What To Do With Louisiana’s New Found Budget Surplus
I guess all this gloom and doom talk of Louisiana going over a fiscal cliff will have to wait until another day. We got money! We, the state of Louisiana, recently announced a budget surplus in excess of $100 million. That means our state legislature, like any ill-advised and misinformed money manager, will be looking for the dumbest ways possible to spend it. Here are some ideas we came up with.
Sure Mr. B, the owner of the Saints, Pelicans, Lafourche Parish, and most of Alabama doesn't need the money. That's why giving him the money makes perfect sense. It keeps up the legislature's tradition of throwing good money away. Mr. B could hire another gimp leg linebacker or intellectually challenged defensive back and still have money left to give Sean Payton a pay increase.
Why would our state need more chalk? We go through quite a bit of chalk outlining where the dead bodies have fallen in New Orleans every week. I figure an extra $100 million would keep the NOPD in deceased outline art supplies through Halloween. No, seriously, New Orleans is a dangerous place these days. If you go, go with a group, preferably a group of Marines.

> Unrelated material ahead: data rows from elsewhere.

(** When the length variable is not inside the buffer, both stores arrive. *)
Lemma pop_store_read fixed msg size d um : (size < msg \/ msg + length d <= size)%nat ->
  cells_read (pop_store fixed msg size d um) msg (length d) = d /\
  pop_store fixed msg size d um !! size = Some (Z.of_nat (length d)).
Proof.
  intros Hs. unfold pop_store. destruct fixed; split.
  - rewrite cells_read_other by done. apply cells_read_write.
  - apply lookup_insert_eq.
  - apply cells_read_write.
  - rewrite cells_write_other by done. apply lookup_insert_eq.
Qed.
End Cells.

(** ** Buffer queue states *)

Section BufqState.
Implicit Types (s : kstate) (A : queues) (o : oid) (v : kbuf_queue_t) (d : list Z) (ms : list (list Z)).

Definition bq_refilled v r (num peak min_free : Z) : kbuf_queue_t :=
  mkBufq r (max_msg_size v) num peak min_free (bq_mm_alloc_flag v).

Lemma bufq_cap v ms : bufq_rep v ms -> Z.of_nat (length ms) < 2 ^ 32.
Proof. intros [Hr _ He]. pose proof (ring_capacity (rep := ring_rep) _ _ Hr). lia. Qed.

Lemma bufq_push v ms d len :
  bufq_rep v ms -> (0 < len)%nat -> ring_verdict (bq_ringbuf v) len = RHINO_SUCCESS ->
  length d = ring_copied (bq_ringbuf v) len ->
  exists r, ringbuf_push (bq_ringbuf v) d len = Some (RHINO_SUCCESS, r) /\
    u32 (bq_cur_num v + 1) = Z.of_nat (length ms) + 1 /\
    forall peak mf, bufq_rep (bq_refilled v r (Z.of_nat (length ms) + 1) peak mf) (ms ++ [d]).
Proof.
  intros [Hr Hn He] Hl Hv Hd.
  destruct (ring_push (rep := ring_rep) (bq_ringbuf v) ms d len Hr Hl Hv Hd) as (r & Hp & Hr' & E1 & E2 & E3).
  assert (Hrep : forall peak mf, bufq_rep (bq_refilled v r (Z.of_nat (length ms) + 1) peak mf) (ms ++ [d])).
  { intros. split; simpl; [done|rewrite length_app; simpl; lia|lia]. }
  exists r. split_and!; [done| |done]. rewrite Hn, wrap_small; [done|].
  pose proof (bufq_cap _ _ (Hrep 0 0)) as Hc. rewrite length_app in Hc. simpl in Hc. lia.
Qed.
(* ===== verification/Task.v ===== *)
(** * Tasks (k_task.c)

    The configuration of this port: TASK_SUSPEND, TASK_DEL, TASK_PRI_CHG and
    SCHED_RR are 1; TASK_WAIT_ABORT, TASK_INFO and KOBJ_DYN_ALLOC are 0, so
    the functions under those options are not part of the build.  The user
    hooks of driver/hook_impl.c are empty functions. *)

From stdpp Require Import functions.
From S2P Require Import Prelude.
From S2P Require Import Monad.
From S2P Require Import Links.
From S2P Require Import KState.
From S2P Require Import Bitmap.
From S2P Require Import Sched.
From S2P Require Import Pend.
From S2P Require Import Inv.
From S2P Require Import MInv.
From S2P Require Import ObjInv.
From S2P Require Import Resched.
From S2P Require Import Block.
From S2P Require Import Prio.
From S2P Require Import PrioInv.

(** The control block after [memset(task, 0, sizeof(ktask_t))] and the
    assignments of [task_create]. *)
Definition new_task (pri ticks : Z) (autorun : bool) (mm_alloc_flag : Z) : ktask_t :=
  let total := if 0 <? ticks then u32 ticks else RHINO_CONFIG_TIME_SLICE_DEFAULT in
  mkTask (if autorun then 0 else 1) None 0 0 None 0 0
    (if autorun then K_RDY else K_SUSPENDED) BLK_FINISH None None
    total total 0 None 0 KSCHED_RR pri pri mm_alloc_flag.
Lemma tinv_lookup s L t : tinv s L -> t ∈ L ->
  exists x, timers s !! t = Some x /\ to_head x <> None /\ timer_state x = TIMER_ACTIVE /\ timer_obj_type x = RHINO_TIMER_OBJ_TYPE.
Proof.
  intros HI Ht. apply (tv_mem _ _ HI) in Ht as (x & Hx & Hh). exists x. destruct (tv_state _ _ HI _ _ Hx) as [Hs Hty].
  split_and!; [done..| |]; naive_solver.
Qed.

(** *** Time left *)

Lemma max_ticks : MAX_TIMER_TICKS = 2 ^ 63 - 1.
Proof. reflexivity. Qed.

Lemma rest_range s t : 0 <= rest s t < 2 ^ 64.
Proof. by apply wrap_range. Qed.

Lemma rest_set c r : 0 <= r < 2 ^ 64 -> u64 (u64 (c + r) - c) = r.
Proof. intros Hr. unfold wrap. rewrite Zminus_mod_idemp_l, Z.add_simpl_l. by apply Z.mod_small. Qed.

Lemma due_rest s t : rest s t < 2 ^ 63 -> due_b s t = (rest s t =? 0).
Proof.
  intros Hr. pose proof (rest_range s t). unfold due_b. rewrite sign_sub by done. unfold rest in *.
  rewrite sign_small by done. destruct (Z.leb_spec (u64 (default 0 (tm_match <$> timers s !! t) - g_timer_count s)) 0);
    destruct (Z.eqb_spec (u64 (default 0 (tm_match <$> timers s !! t) - g_timer_count s)) 0); lia || done.
Qed.

Lemma due_lookup s t x : timers s !! t = Some x -> due_b s t = (i64 (i64 (tm_match x) - i64 (g_timer_count s)) <=? 0).
Proof. intros Hx. unfold due_b. by rewrite Hx. Qed.

Lemma rest_same s s' t : timers s' !! t = timers s !! t -> g_timer_count s' = g_timer_count s -> rest s' t = rest s t.
Proof. intros E1 E2. unfold rest. by rewrite E1, E2. Qed.

Lemma due_same s s' t : timers s' !! t = timers s !! t -> g_timer_count s' = g_timer_count s -> due_b s' t = due_b s t.
Proof. intros E1 E2. unfold due_b. by rewrite E1, E2. Qed.

Lemma fired_rest s s' D t : fired s s' D -> t ∉ D -> rest s' t = rest s t.
Proof. intros HF Ht. apply rest_same; [by apply (fd_rest _ _ _ HF)|apply HF]. Qed.

Lemma fired_due s s' D t : fired s s' D -> t ∉ D -> due_b s' t = due_b s t.
Proof. intros HF Ht. apply due_same; [by apply (fd_rest _ _ _ HF)|apply HF]. Qed.

(** A timer that was run again has a whole round left. *)
Lemma fired_round s s' D t x :
  fired s s' D -> t ∈ D -> timers s !! t = Some x -> timer_ok x -> 0 < round_ticks x -> rest s' t = round_ticks x.
Proof.
  intros HF Ht Hx [_ Hr] Hpos. unfold rest. rewrite (fd_run _ _ _ HF t x Ht Hx), (fd_count _ _ _ HF). simpl.
  unfold after_fire. rewrite (proj2 (Z.ltb_lt _ _) Hpos). simpl. apply rest_set. rewrite max_ticks in Hr. lia.
Qed.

If the pumps in New Orleans are going to fail every time it rains and places like Lafayette and Lake Charles are very slow to drain after heavy rains we need to do our part. If every citizen of Louisiana was issued an official siphon hose then we could siphon the water out of our towns and over the levees or into the Gulf of Mexico where it belongs. The Legislators could demonstrate the techniques they use to siphon money away from education.
A can of Deep Woods OFF! mosquito and insect repellant runs about $5 at most stores. If we have $100 million that means we can get about 20 million cans of mosquito spray. If we unleashed the hellish fury of 20 million cans of bug spray at once we'd have no mosquito problems. With the Springtime Fresh Scent, we could also cover the odor of Lake Charles when the wind blows from the west.
You're probably thinking, " Two beers and a hot dog for $100 million"? Who would have prices that outrageous? Ladies and gentlemen welcome to the concession area of your Mercedes Benz Superdome. I wonder if the folks at Mercedes knew how many cars they could sell if game day beers and hot dogs didn't cost as much as a car payment.